Dan matanya berbentur oleh si kacamata yang jidat di atas hidungnya berkerut parut. Buru-buru Hiroshi membuang muka dengan bulu kuduk menegang.
"S-sensei! Kau harus minta maaf! Matanya seram sekali aku tidak tahan huhuhu!"
"Kenapa jadi aku?! Siapa yang salah dan salah apa sebenarnya?! Bukannya kau sendiri yang bilang ia juga ketus padamu?"
"Kalau begitu sehabis ini kita harus minta maaf berdua—apapun itu!"
.
.
.
Sementara Tama, dari tempat duduknya yang tengah berhenti menulis dan menoleh kearah dapur.
'Brengsek!
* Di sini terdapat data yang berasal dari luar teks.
Lemma RemoveFilteredPolicy_uncovered_witness :
  RemoveFilteredPolicy_selector "p" 6 ["alice"] = Ret (<["ptype" := "p"]> ∅)
  ∧ RemoveFilteredPolicy_selector "p" 0 [""; ""] = Ret (<["ptype" := "p"]> ∅).
Proof.
  split.
  - apply (RemoveFilteredPolicy_uncovered NewAdapter "p" "p" 6 ["alice"]
             {| entities := ∅; faults := [] |}).
    + unfold is_int, int_min, int_max. lia.
    + unfold len, maxLen. simpl. lia.
    + left. lia.
  - apply (RemoveFilteredPolicy_uncovered NewAdapter "p" "p" 0 [""; ""]
             {| entities := ∅; faults := [] |}).
    + unfold is_int, int_min, int_max. lia.
    + unfold len, maxLen. simpl. lia.
    + right. right. repeat constructor.
Defined.

Lemma SavePolicy_leaves_no_stale_record_witness :
  let a := NewAdapter in
  let model :=
    <["p" := <["p" := set_Policy (emptyAssertion "p")
                        [["bob"; "data2"; "write"]]]> ∅]> rbacModel in
  let w := (AddPolicy a "p" "p" ["alice"; "data1"; "read"]
              {| entities := ∅; faults := [] |}).2 in
  Forall (λ kr, kr.2 ∈ [savePolicyLine "p" ["bob"; "data2"; "write"]])
         (runQuery (newQuery a) (entities (SavePolicy a model w).2)).
Proof.
  intros a model w. apply Forall_forall. intros [k r] Hin.
  apply (SavePolicy_leaves_no_stale_record a model w) in Hin;
    [exact Hin | vm_compute; reflexivity].
Defined.

(** ** Partitions *)

Lemma matches_inPartition (a : adapter) (k : Key) (r : CasbinRule) :
  matches (newQuery a) k r = true → inPartition a k.
Proof.
  unfold matches, inPartition. cbn.
  intros H. repeat (apply andb_true_iff in H as [H ?]).
  split; by apply String.eqb_eq.
Qed.

Lemma applyMutations_outside (a : adapter) (m : gmap Key CasbinRule)
    (mus : list Mutation) (k0 : Key) :
  Forall (λ mu, inPartition a (mutationKey mu)) mus →
  ¬ inPartition a k0 →
  applyMutations m mus !! k0 = m !! k0.
Proof.
  intros Hall Hout. revert m.
  induction Hall as [| mu mus Hmu _ IH]; intros m; [done |].
  cbn [applyMutations foldl].
  change (foldl applyMutation (applyMutation m mu) mus)
    with (applyMutations (applyMutation m mu) mus).
  rewrite IH. destruct mu as [k r | k r | k]; cbn [applyMutation mutationKey] in *.
  - rewrite lookup_insert_ne; [done |]. by intros ->.
  - rewrite lookup_insert_ne; [done |]. intros <-. by apply Hout.
  - rewrite lookup_delete_ne; [done |]. by intros ->.
Qed.

Lemma Commit_outside (a : adapter) (mus : list Mutation) (w : World) (k0 : Key) :
  Forall (λ mu, inPartition a (mutationKey mu)) mus →
  ¬ inPartition a k0 →
  entities (Commit mus w).2 !! k0 = entities w !! k0.
Proof.
  intros Hall Hout.
  destruct (Commit_spec mus w) as [[_ ->] | [_ ->]]; [| done].
  by apply applyMutations_outside with (a := a).
Qed.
Berhentilah bersikap asusila dengan peluk-pelukan di depan mataku!'
'Aku tidak menganggap kalian indah! jangan geer dasar calon homo kurang ajar!'
'Aku bukan fujoshiiiii demi Tuhan!'
.
.
.
"Ja-jangan-jangan Tama sadar waktu itu aku menguping pembicaraan kalian di pinggir laut?"
"HAH? ANDA MENGUPING?"
Syukurlah Seishuu Handa dan Hiroshi Kido bukanlah orang yang cukup peka.
.
.
.
.
.
.
Fin
A/N : kebiasaan banget bikin fic yang 70 persennya dialog daripada narasi Orz. Ga jelas intinya apaan. Cuman pengen nulis aja tentang Tama habisnya dia ngga muncul selama masa-masa Kawafuji dan Kousuke nginep di desa. Padahal seru kalo ada Tama :'( jadi disini gue pake aja plot fic—kalo Tama diem-diem ngintai aktivitas Hiroshi CS selama Kousuke masih ada dan sekarang dia lagi interogasi Hiroshi yang keliatan ambigu karena tebar hints sama Kousuke juga www. Dan Tama merasa antara kesel ngeliat hints BL atau kesel karena Hiroshi diem-diem selingkuh juga (?).
P.S : kehabisan ide ngasih judul. Jadi Tanda Tanya—sesuai sama isi fic ini yang patut dipertanyakan (?).